Ellie, who had been quietly crying herself to sleep since Jamie had come home, bristled when Joe spoke to her that way.
“Don’t you tell me what my own son does and doesn’t need,” she said. “A mother knows what she should do. Don’t make it your business to start monitoring everything I say to him.”
Now, both Ellie and Joe waited for Jamie’s reply. A truck—probably Dilbert Ray’s tow truck—drove past, causing the house to shake like a subway car.
“All right,” Jamie said after a while. “I’m coming.”
Joe hoped Ellie would not respond with high-pitched enthusiasm, but she did.
“Breakfast for you, too,” she said to Joe, sticking her head in their bedroom. He could see that she had erased her grin, lest he see it. Lately they were constantly studying each other’s expressions.
“Coming,” Joe said.
Joe heard Jamie push himself off his mattress and onto his crutches. And because he had to stop himself from listening to Jamie negotiate his way from one room to the other, he got up and forced himself to cough.
In the kitchen Miriam had turned the radio up, and her grim expression told everyone not to try to talk over it. Jamie rested his crutches against the wall and took two hops over before working himself into a chair at the end of the table. Miriam reached over and ran a hand over his hair.

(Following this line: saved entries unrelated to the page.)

(** * The git-event-to-issue-tracker relay: [post-commit-hook.sh] and [git-hook.sh]

    A shallow embedding of the two shell hooks of the repository.  Each
    script is a function of the world it runs in (environment variables,
    what [git rev-parse] prints, which files exist, what the network
    answers) and yields the commands it issued ([echo], [curl]), in
    order, together with the way it ended.

    Text is a list of bytes, compared byte by byte (the C locale).  The
    text utilities of the pipelines ([echo], [grep -oE], [tail -n1],
    [head -n -1], command substitution, the integer test of [[ ]) are
    functions on it.  An [echo] is recorded with its argument as the shell
    expanded it; what [echo -e] makes of the escapes in it is not
    computed.  [grep -oE] is computed for the patterns the hooks build
    from ordinary characters, bracket ranges and [+]; a project key that
    holds operators of its own makes a pattern outside this fragment, and
    what [grep] prints for it is left to the world. *)

From Stdlib Require Import Ascii String DecimalString DecimalNat.
From Stdlib Require Import List Bool Arith Lia.
From Stdlib Require PrimFloat.
Import ListNotations.

(** ** Text *)

Module Text.

Definition str := list ascii.

Definition lit (s : string) : str := list_ascii_of_string s.

Definition nl : ascii := "010"%char.
Definition dquote : ascii := "034"%char.

Definition quoted (s : str) : str := dquote :: s ++ [dquote].

Definition is_empty (s : str) : bool :=
  match s with [] => true | _ :: _ => false end.

Fixpoint str_eqb (a b : str) : bool :=
  match a, b with
  | [], [] => true
  | x :: a', y :: b' => Ascii.eqb x y && str_eqb a' b'
  | _, _ => false
  end.

Fixpoint prefixb (p s : str) : bool :=
  match p, s with
  | [], _ => true
  | x :: p', y :: s' => Ascii.eqb x y && prefixb p' s'
  | _ :: _, [] => false
  end.

(** [includes needle hay]: [needle] occurs in [hay] as a substring. *)
Fixpoint includes (needle hay : str) : bool :=
  prefixb needle hay ||
  match hay with
  | [] => false
  | _ :: hay' => includes needle hay'
  end.

(** The fields of a text between newlines; a text always has at least one. *)
Fixpoint fields (s : str) : list str :=
  match s with
  | [] => [[]]
  | c :: s' =>
      if Ascii.eqb c nl then [] :: fields s'
      else match fields s' with
           | f :: fs => (c :: f) :: fs
           | [] => [[c]]
           end
  end.

(** The lines a line-oriented tool reads: a final newline ends the last
    line, it does not open an empty one. *)
Definition lines (s : str) : list str :=
  let fs := fields s in
  if is_empty (last fs []) then removelast fs else fs.

Definition unlines (ls : list str) : str :=
  concat (map (fun l => l ++ [nl]) ls).

(** A text without a newline in it, as a branch name is. *)
Definition one_line (s : str) : bool :=
  forallb (fun c => negb (Ascii.eqb c nl)) s.

(** The NUL byte, which no shell variable can hold. *)
Definition nul : ascii := "000"%char.

Definition no_nul (s : str) : bool :=
  forallb (fun c => negb (Ascii.eqb c nul)) s.

Definition drop_nul (s : str) : str :=
  filter (fun c => negb (Ascii.eqb c nul)) s.

Fixpoint strip_newlines (s : str) : str :=
  match s with
  | [] => []
  | c :: s' =>
      match strip_newlines s' with
      | [] => if Ascii.eqb c nl then [] else [c]
      | r => c :: r
      end
  end.

(** Command substitution [$(...)]: the output without the NUL bytes, which
    the shell drops, and without its trailing newlines. *)
Definition capture (s : str) : str := strip_newlines (drop_nul s).

(** [tail -n1] and [head -n -1]. *)
Definition tail_n1 (s : str) : str :=
  match lines s with
  | [] => []
  | l :: ls => unlines [last ls l]
  end.

Definition head_n_minus1 (s : str) : str := unlines (removelast (lines s)).

(** [${VAR:-word}]: [word] when the variable is unset or empty. *)
Definition or_default (v : option str) (word : str) : str :=
  match v with
  | Some (c :: s) => c :: s
  | _ => word
  end.

(** What the builtin [echo arg] writes.  An argument of the form
    [-] followed by letters among [n], [e], [E] is taken as options. *)
Definition echo_flag (c : ascii) : bool :=
  Ascii.eqb c "n" || Ascii.eqb c "e" || Ascii.eqb c "E".

Definition echo_option (arg : str) : bool :=
  match arg with
  | "-"%char :: c :: cs => forallb echo_flag (c :: cs)
  | _ => false
  end.

Definition echo_stdout (arg : str) : str :=
  if echo_option arg
  then (if existsb (Ascii.eqb "n") arg then [] else [nl])
  else arg ++ [nl].

(** Decimal numerals, as [printf] writes and as [[ -eq ] reads them. *)
Definition decimal (n : nat) : str :=
  lit (NilEmpty.string_of_uint (Nat.to_uint n)).

(** [%03ld] *)
Definition pad3 (n : nat) : str :=
  let d := decimal n in repeat "0"%char (3 - length d) ++ d.

Definition is_digit (c : ascii) : bool :=
  (nat_of_ascii "0" <=? nat_of_ascii c) && (nat_of_ascii c <=? nat_of_ascii "9").

Definition is_upper (c : ascii) : bool :=
  (nat_of_ascii "A" <=? nat_of_ascii c) && (nat_of_ascii c <=? nat_of_ascii "Z").

Definition number (s : str) : option nat :=
  match s with
  | [] => None
  | _ :: _ =>
      if forallb is_digit s
      then Some (fold_left (fun acc c => 10 * acc + (nat_of_ascii c - 48)) s 0)
      else None
  end.

(** [[ a -eq n ]]: status 0 when equal, 1 when not, 2 when [a] is not an
    integer. *)
Definition test_eq (a : str) (n : nat) : nat :=
  match number a with
  | Some v => if v =? n then 0 else 1
  | None => 2
  end.

End Text.

Import Text.

(** ** The fragment of POSIX extended regular expressions the hooks use *)

Module Ere.

(** One character position of a pattern: an ordinary character or a
    bracket expression with one range. *)
Inductive charset :=
| Chr (c : ascii)
| Range (lo hi : ascii).

Definition in_set (b : charset) (c : ascii) : bool :=
  match b with
  | Chr x => Ascii.eqb c x
  | Range lo hi =>
      (nat_of_ascii lo <=? nat_of_ascii c) && (nat_of_ascii c <=? nat_of_ascii hi)
  end.

(** A piece is a character position, alone or under [+]. *)
Inductive piece :=
| One (b : charset)
| Many (b : charset).

Definition ere := list piece.
(** X17.  A post that is accepted credits its author: the stored user
    record gets 15 points and one post more ([comments] is not touched),
    it is written back where it was read, to [localStorage] when that
    holds a user and to [sessionStorage] otherwise, the other of the two
    is left alone, and the stored reviews are not touched. *)
Theorem post_awards_fifteen_points
    (title category content : string) (tagsInput : option string)
    (now_id now_created : Z) (s : Storage.t) (user : Storage.User) :
  (10 <= String.length title)%nat -> category <> "" ->
  (50 <= String.length content)%nat ->
  Storage.userData s = Some user ->
  let r := Community.handleNewPost (Some title) (Some category) (Some content)
             tagsInput now_id now_created s in
  snd r = {| Storage.message := "Post created successfully! +15 points";
             Storage.type := "success" |}
  /\ Storage.userData (fst r) = Some (credited user 15 1 0)
  /\ (Storage.local_user s <> None ->
      Storage.local_user (fst r) = Some (credited user 15 1 0)
      /\ Storage.session_user (fst r) = Storage.session_user s)
  /\ (Storage.local_user s = None ->
      Storage.local_user (fst r) = None
      /\ Storage.session_user (fst r) = Some (credited user 15 1 0))
  /\ Storage.stored_reviews (fst r) = Storage.stored_reviews s.
Proof.
  intros Ht Hc Hb Hu. cbv zeta. unfold Community.handleNewPost.
  rewrite (too_short_false title 10), (too_short_false content 50) by (assumption || lia).
  rewrite (or_string_truthy category) by assumption.
  rewrite (proj2 (truthy_iff category) Hc), Hu. cbn [negb fst snd].
  set (post := {| Storage.post_id := _ |}).
  fold (credited user 15 1 0).
  change (Storage.bump (Storage.points user) 15) with (Storage.points (credited user 15 1 0)).
  change (Storage.bump (Storage.posts user) 1) with (Storage.posts (credited user 15 1 0)).
  set (u := {| Storage.id := _ |}).
  assert (Eu : u = credited user 15 1 0) by reflexivity. rewrite Eu. clear Eu u.
  destruct (store_user_frame (credited user 15 1 0) (Community.savePost post s))
    as (_ & Hrev & Hlocal & Hsession).
  split; [reflexivity|]. split; [|split; [|split]].
  - apply store_user_read. change (Storage.userData (Community.savePost post s))
      with (Storage.userData s). congruence.
  - exact Hlocal.
  - exact Hsession.
  - exact Hrev.
Qed.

“I want to hear, too, but it’s too loud,” Ellie said, and indicated with her fingers how minimally she was lowering it. “What a day for that family. My God.”
Joe wanted coffee but didn’t feel like making it, and he hesitated to ask Ellie. She had stopped drinking coffee much lately, and now that she was doing so much for Jamie, she didn’t want to spend any more energy on Joe than she had to. These days, he thought about coffee as much as he drank it.
“Jamie, do you still feel like talking to that reporter today?” Ellie asked. “This was the day he was going to come over. I still don’t understand what they want to write about, exactly.” Since Jamie had returned home, she had come to enjoy pretending to be uninformed.
“It’s all right with me,” Jamie said. “I don’t know what I have to say, though. I lost a leg. Charlie’s winning the war. And does anyone want to hire Captain Peg Leg for a job?”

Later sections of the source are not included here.